- _Task statement_
Reproduce exactly, from the data that follows, the line with "Definition nfs_rmdir : Handler", the line with "Definition xdr_padded_strlen (s", and every line that lies between them.

- _Recorded data_
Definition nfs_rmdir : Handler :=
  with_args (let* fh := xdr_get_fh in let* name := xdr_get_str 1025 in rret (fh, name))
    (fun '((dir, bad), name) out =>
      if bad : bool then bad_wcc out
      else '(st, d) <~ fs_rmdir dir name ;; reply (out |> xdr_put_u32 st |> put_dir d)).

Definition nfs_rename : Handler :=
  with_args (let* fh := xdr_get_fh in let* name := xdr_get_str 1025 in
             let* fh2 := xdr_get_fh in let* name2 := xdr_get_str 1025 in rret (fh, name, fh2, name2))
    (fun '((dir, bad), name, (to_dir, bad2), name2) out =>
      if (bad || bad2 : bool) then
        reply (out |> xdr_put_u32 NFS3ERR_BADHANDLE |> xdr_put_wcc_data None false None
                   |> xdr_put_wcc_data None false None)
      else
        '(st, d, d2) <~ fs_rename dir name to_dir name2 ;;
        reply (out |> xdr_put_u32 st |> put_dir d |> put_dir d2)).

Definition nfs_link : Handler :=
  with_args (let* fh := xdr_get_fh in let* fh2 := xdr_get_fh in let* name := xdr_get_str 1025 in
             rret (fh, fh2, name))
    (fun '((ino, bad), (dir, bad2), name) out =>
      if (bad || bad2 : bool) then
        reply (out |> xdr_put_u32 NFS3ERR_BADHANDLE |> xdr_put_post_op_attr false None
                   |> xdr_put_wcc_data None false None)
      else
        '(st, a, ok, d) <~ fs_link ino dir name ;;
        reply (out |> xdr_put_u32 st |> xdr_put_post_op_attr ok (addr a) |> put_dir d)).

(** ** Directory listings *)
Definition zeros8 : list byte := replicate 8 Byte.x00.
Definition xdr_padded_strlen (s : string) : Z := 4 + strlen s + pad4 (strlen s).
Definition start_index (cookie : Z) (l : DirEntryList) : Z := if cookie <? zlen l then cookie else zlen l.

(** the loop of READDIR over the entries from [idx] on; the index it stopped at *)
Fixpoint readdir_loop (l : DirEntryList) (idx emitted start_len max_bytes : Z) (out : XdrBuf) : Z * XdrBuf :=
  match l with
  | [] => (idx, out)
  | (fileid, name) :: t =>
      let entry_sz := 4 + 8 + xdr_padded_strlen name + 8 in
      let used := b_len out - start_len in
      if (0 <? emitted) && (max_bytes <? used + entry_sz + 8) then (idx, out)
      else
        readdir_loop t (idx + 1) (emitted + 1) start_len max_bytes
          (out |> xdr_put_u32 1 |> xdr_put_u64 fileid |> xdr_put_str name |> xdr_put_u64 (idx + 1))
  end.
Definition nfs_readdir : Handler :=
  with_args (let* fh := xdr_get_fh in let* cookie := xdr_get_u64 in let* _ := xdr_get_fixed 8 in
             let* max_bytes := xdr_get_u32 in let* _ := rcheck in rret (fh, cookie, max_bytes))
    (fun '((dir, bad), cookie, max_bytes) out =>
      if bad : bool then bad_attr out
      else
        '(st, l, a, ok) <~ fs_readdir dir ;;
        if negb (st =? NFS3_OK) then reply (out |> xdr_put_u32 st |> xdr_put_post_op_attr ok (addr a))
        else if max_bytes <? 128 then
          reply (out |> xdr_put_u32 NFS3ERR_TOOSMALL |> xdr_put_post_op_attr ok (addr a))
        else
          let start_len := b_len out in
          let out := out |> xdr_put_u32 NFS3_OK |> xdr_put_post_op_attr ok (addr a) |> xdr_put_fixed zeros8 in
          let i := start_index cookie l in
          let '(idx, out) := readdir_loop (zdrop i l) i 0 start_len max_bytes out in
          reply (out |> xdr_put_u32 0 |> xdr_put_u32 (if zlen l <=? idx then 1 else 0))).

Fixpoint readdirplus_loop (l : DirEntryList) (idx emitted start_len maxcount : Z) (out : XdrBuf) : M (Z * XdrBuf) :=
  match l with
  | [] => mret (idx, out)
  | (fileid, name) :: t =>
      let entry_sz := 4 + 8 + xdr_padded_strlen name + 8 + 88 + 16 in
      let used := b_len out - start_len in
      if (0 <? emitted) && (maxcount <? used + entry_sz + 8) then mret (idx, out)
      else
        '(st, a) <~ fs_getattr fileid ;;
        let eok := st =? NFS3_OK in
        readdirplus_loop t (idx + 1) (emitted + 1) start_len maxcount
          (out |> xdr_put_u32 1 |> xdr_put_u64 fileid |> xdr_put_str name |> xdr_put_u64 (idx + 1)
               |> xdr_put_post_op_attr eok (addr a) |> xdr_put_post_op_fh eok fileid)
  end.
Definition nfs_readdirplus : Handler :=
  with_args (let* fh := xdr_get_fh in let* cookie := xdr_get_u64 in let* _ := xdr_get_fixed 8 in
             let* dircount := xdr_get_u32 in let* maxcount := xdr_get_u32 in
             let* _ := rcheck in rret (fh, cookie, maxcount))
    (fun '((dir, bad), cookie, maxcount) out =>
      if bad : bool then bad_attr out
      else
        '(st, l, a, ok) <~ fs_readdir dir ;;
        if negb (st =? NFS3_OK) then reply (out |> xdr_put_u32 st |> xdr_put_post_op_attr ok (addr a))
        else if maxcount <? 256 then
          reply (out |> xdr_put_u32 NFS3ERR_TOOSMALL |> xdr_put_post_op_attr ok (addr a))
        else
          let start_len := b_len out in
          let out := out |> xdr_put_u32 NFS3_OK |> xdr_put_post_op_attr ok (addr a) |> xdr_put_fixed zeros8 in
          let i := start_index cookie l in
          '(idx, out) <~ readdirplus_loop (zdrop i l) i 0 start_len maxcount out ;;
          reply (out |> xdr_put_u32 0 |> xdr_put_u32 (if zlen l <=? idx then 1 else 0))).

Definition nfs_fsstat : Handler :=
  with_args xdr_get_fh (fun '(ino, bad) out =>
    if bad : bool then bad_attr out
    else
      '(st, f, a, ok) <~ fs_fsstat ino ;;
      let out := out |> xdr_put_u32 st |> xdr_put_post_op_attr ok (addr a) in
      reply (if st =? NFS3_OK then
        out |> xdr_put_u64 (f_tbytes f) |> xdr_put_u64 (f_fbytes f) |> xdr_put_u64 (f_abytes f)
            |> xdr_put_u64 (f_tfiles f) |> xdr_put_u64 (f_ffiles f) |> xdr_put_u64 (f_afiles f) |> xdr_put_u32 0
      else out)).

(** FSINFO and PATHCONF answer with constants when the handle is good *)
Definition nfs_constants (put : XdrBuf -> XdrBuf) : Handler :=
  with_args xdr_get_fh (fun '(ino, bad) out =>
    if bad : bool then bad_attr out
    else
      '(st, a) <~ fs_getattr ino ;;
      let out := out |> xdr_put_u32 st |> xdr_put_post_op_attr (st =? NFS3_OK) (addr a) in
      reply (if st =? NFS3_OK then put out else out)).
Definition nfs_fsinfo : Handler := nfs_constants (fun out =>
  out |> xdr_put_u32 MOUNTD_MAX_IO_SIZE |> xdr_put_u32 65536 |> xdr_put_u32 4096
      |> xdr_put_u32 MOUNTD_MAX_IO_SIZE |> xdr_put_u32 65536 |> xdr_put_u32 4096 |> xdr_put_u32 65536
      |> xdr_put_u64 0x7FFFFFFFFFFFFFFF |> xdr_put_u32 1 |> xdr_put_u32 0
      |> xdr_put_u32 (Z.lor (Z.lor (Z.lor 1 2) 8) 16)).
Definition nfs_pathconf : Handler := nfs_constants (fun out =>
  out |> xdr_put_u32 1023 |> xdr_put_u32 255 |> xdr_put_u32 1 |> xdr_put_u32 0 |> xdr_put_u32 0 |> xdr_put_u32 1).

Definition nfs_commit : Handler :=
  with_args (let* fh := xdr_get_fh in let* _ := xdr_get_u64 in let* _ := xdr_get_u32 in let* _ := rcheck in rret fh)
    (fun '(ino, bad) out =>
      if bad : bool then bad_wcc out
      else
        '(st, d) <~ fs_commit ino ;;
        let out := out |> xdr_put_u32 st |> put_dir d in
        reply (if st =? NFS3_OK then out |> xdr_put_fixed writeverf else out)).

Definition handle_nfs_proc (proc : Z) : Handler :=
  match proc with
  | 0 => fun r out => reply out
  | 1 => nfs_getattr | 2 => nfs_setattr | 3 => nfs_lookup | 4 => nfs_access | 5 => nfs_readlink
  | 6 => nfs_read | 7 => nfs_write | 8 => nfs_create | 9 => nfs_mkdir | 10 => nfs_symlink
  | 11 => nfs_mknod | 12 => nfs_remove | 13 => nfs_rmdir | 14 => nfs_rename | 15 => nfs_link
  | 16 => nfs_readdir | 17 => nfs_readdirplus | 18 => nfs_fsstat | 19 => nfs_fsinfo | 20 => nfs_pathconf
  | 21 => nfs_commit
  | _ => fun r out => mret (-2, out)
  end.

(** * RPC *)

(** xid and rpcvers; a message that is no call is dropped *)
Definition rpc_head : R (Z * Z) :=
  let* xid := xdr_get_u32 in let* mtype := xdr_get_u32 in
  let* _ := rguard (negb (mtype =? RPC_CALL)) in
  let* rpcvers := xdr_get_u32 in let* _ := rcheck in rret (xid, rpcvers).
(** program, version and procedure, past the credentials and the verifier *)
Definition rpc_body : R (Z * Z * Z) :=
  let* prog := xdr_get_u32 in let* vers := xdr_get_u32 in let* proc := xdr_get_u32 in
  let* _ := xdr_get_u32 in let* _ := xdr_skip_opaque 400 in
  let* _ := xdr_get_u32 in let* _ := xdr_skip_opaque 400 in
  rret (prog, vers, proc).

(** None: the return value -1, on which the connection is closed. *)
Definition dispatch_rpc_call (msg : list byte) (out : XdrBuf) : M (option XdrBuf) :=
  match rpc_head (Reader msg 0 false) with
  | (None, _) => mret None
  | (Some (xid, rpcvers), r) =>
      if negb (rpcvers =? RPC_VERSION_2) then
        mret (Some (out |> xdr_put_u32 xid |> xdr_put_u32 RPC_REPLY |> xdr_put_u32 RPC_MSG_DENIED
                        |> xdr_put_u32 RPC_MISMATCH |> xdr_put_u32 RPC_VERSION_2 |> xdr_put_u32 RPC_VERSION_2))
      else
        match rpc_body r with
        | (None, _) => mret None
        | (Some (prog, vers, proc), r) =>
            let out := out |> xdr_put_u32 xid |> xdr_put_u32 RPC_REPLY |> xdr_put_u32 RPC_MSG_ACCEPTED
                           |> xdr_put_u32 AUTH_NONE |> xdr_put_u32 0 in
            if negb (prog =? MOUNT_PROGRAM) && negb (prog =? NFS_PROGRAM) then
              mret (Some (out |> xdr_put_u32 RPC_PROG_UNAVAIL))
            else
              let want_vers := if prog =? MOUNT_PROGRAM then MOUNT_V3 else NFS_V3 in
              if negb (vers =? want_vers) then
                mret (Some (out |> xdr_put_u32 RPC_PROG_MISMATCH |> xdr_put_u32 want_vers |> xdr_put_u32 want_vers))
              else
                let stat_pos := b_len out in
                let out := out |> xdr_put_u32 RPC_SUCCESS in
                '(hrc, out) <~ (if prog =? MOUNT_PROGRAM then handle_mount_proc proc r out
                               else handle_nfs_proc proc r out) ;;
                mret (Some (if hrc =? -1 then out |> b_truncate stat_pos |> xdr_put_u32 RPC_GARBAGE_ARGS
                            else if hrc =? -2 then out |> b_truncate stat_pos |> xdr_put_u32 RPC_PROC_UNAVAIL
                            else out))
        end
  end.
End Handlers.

---

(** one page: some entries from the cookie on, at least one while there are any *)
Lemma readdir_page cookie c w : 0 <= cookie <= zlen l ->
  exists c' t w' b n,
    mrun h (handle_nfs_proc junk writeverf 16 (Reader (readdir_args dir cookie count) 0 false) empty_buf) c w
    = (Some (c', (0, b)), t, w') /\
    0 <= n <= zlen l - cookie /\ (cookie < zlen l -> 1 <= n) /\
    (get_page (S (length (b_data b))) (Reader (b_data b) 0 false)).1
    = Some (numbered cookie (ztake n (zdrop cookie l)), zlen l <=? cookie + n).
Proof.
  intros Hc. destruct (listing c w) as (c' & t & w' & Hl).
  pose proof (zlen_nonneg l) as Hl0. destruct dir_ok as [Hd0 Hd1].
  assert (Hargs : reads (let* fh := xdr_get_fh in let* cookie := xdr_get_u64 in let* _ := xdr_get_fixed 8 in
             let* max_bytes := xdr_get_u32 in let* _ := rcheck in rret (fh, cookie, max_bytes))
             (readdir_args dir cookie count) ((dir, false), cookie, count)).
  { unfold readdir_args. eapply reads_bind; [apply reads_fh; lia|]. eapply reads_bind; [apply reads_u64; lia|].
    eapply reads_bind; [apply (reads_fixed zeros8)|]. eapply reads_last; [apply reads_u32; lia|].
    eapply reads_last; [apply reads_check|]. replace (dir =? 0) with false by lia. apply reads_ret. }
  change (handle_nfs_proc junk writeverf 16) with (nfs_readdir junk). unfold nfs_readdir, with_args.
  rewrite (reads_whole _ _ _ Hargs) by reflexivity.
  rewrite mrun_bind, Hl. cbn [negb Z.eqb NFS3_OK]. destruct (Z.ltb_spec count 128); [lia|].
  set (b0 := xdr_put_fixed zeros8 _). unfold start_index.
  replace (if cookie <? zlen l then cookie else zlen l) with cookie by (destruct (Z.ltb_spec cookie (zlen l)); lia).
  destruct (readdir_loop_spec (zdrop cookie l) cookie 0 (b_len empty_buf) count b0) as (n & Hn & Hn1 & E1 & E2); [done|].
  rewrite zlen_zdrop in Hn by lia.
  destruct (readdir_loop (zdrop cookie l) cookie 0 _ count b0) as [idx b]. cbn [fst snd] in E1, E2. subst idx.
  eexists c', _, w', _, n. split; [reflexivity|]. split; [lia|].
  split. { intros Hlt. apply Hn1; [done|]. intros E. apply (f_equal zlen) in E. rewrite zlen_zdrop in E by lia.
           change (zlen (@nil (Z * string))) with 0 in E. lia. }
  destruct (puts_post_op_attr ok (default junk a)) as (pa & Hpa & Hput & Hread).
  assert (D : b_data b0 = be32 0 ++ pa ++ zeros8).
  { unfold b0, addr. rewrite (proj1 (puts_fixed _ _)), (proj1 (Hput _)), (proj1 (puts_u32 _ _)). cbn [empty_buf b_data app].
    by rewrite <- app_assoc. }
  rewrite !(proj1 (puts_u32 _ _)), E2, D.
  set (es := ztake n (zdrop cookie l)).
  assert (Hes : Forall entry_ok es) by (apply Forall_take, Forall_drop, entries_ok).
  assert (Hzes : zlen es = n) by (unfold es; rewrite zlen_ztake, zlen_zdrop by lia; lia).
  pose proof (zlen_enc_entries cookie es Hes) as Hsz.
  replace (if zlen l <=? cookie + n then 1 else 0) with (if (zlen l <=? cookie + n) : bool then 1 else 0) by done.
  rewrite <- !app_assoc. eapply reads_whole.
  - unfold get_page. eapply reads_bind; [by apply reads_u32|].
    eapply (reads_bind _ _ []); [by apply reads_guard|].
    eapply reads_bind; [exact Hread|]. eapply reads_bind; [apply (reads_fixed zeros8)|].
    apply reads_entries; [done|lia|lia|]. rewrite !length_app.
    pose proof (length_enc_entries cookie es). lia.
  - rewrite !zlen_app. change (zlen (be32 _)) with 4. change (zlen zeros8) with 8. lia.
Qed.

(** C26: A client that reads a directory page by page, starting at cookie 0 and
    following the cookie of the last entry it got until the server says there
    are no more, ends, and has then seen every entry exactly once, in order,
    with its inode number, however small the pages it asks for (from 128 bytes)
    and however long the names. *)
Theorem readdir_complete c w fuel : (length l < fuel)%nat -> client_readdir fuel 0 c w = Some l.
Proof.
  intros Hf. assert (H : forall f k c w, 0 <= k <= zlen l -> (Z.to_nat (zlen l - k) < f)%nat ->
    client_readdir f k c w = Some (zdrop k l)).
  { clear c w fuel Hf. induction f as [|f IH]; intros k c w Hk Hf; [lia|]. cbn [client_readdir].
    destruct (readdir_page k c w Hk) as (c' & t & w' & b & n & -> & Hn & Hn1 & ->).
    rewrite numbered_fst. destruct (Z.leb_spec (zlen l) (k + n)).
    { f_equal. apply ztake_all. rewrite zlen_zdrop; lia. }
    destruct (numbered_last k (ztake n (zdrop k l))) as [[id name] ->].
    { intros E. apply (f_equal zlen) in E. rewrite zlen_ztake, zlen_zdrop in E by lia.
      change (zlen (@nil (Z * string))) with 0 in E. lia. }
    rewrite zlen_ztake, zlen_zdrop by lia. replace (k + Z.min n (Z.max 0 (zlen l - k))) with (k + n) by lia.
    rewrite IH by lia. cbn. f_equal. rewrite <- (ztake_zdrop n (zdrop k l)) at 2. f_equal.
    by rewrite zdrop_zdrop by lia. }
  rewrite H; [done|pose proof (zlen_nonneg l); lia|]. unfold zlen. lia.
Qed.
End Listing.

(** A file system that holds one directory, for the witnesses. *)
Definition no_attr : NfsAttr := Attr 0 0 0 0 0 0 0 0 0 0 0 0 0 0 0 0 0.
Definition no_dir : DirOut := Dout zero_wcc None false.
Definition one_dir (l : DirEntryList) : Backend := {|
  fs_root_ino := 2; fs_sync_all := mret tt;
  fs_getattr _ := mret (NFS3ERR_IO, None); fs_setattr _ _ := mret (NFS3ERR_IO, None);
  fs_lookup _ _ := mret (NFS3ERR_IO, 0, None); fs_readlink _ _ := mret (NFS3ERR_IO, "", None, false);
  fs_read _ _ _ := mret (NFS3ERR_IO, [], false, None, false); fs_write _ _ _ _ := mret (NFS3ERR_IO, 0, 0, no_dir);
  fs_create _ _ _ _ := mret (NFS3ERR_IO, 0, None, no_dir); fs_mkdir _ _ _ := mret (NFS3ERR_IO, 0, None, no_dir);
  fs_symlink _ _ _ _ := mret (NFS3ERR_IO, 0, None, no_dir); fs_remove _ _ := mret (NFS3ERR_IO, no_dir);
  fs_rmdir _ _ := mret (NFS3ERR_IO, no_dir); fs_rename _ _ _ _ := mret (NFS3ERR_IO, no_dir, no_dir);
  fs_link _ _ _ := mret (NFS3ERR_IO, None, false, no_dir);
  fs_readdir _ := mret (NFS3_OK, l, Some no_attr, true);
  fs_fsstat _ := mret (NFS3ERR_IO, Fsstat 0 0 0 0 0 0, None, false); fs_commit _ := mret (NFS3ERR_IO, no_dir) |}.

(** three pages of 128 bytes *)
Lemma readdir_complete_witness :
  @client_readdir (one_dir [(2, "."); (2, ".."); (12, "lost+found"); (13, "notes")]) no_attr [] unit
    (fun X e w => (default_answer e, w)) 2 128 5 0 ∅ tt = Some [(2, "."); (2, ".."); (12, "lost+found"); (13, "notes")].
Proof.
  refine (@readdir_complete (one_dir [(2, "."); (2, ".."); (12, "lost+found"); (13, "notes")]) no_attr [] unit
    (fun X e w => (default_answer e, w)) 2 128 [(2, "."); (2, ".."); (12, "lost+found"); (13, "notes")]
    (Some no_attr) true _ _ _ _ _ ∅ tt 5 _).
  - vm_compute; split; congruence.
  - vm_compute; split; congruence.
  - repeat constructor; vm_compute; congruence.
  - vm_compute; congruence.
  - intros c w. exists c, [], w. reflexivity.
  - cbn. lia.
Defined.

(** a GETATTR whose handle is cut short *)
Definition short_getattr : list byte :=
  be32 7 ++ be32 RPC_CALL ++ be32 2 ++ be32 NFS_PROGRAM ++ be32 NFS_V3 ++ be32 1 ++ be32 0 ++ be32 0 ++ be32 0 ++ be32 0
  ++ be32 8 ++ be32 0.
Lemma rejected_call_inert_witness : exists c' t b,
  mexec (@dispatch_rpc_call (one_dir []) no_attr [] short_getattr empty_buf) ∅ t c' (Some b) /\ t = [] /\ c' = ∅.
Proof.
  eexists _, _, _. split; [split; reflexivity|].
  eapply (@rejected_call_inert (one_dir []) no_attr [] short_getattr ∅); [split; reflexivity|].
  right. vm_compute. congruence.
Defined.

- _Answer to this task_
Definition nfs_rmdir : Handler :=
  with_args (let* fh := xdr_get_fh in let* name := xdr_get_str 1025 in rret (fh, name))
    (fun '((dir, bad), name) out =>
      if bad : bool then bad_wcc out
      else '(st, d) <~ fs_rmdir dir name ;; reply (out |> xdr_put_u32 st |> put_dir d)).

Definition nfs_rename : Handler :=
  with_args (let* fh := xdr_get_fh in let* name := xdr_get_str 1025 in
             let* fh2 := xdr_get_fh in let* name2 := xdr_get_str 1025 in rret (fh, name, fh2, name2))
    (fun '((dir, bad), name, (to_dir, bad2), name2) out =>
      if (bad || bad2 : bool) then
        reply (out |> xdr_put_u32 NFS3ERR_BADHANDLE |> xdr_put_wcc_data None false None
                   |> xdr_put_wcc_data None false None)
      else
        '(st, d, d2) <~ fs_rename dir name to_dir name2 ;;
        reply (out |> xdr_put_u32 st |> put_dir d |> put_dir d2)).

Definition nfs_link : Handler :=
  with_args (let* fh := xdr_get_fh in let* fh2 := xdr_get_fh in let* name := xdr_get_str 1025 in
             rret (fh, fh2, name))
    (fun '((ino, bad), (dir, bad2), name) out =>
      if (bad || bad2 : bool) then
        reply (out |> xdr_put_u32 NFS3ERR_BADHANDLE |> xdr_put_post_op_attr false None
                   |> xdr_put_wcc_data None false None)
      else
        '(st, a, ok, d) <~ fs_link ino dir name ;;
        reply (out |> xdr_put_u32 st |> xdr_put_post_op_attr ok (addr a) |> put_dir d)).

(** ** Directory listings *)
Definition zeros8 : list byte := replicate 8 Byte.x00.
Definition xdr_padded_strlen (s : string) : Z := 4 + strlen s + pad4 (strlen s).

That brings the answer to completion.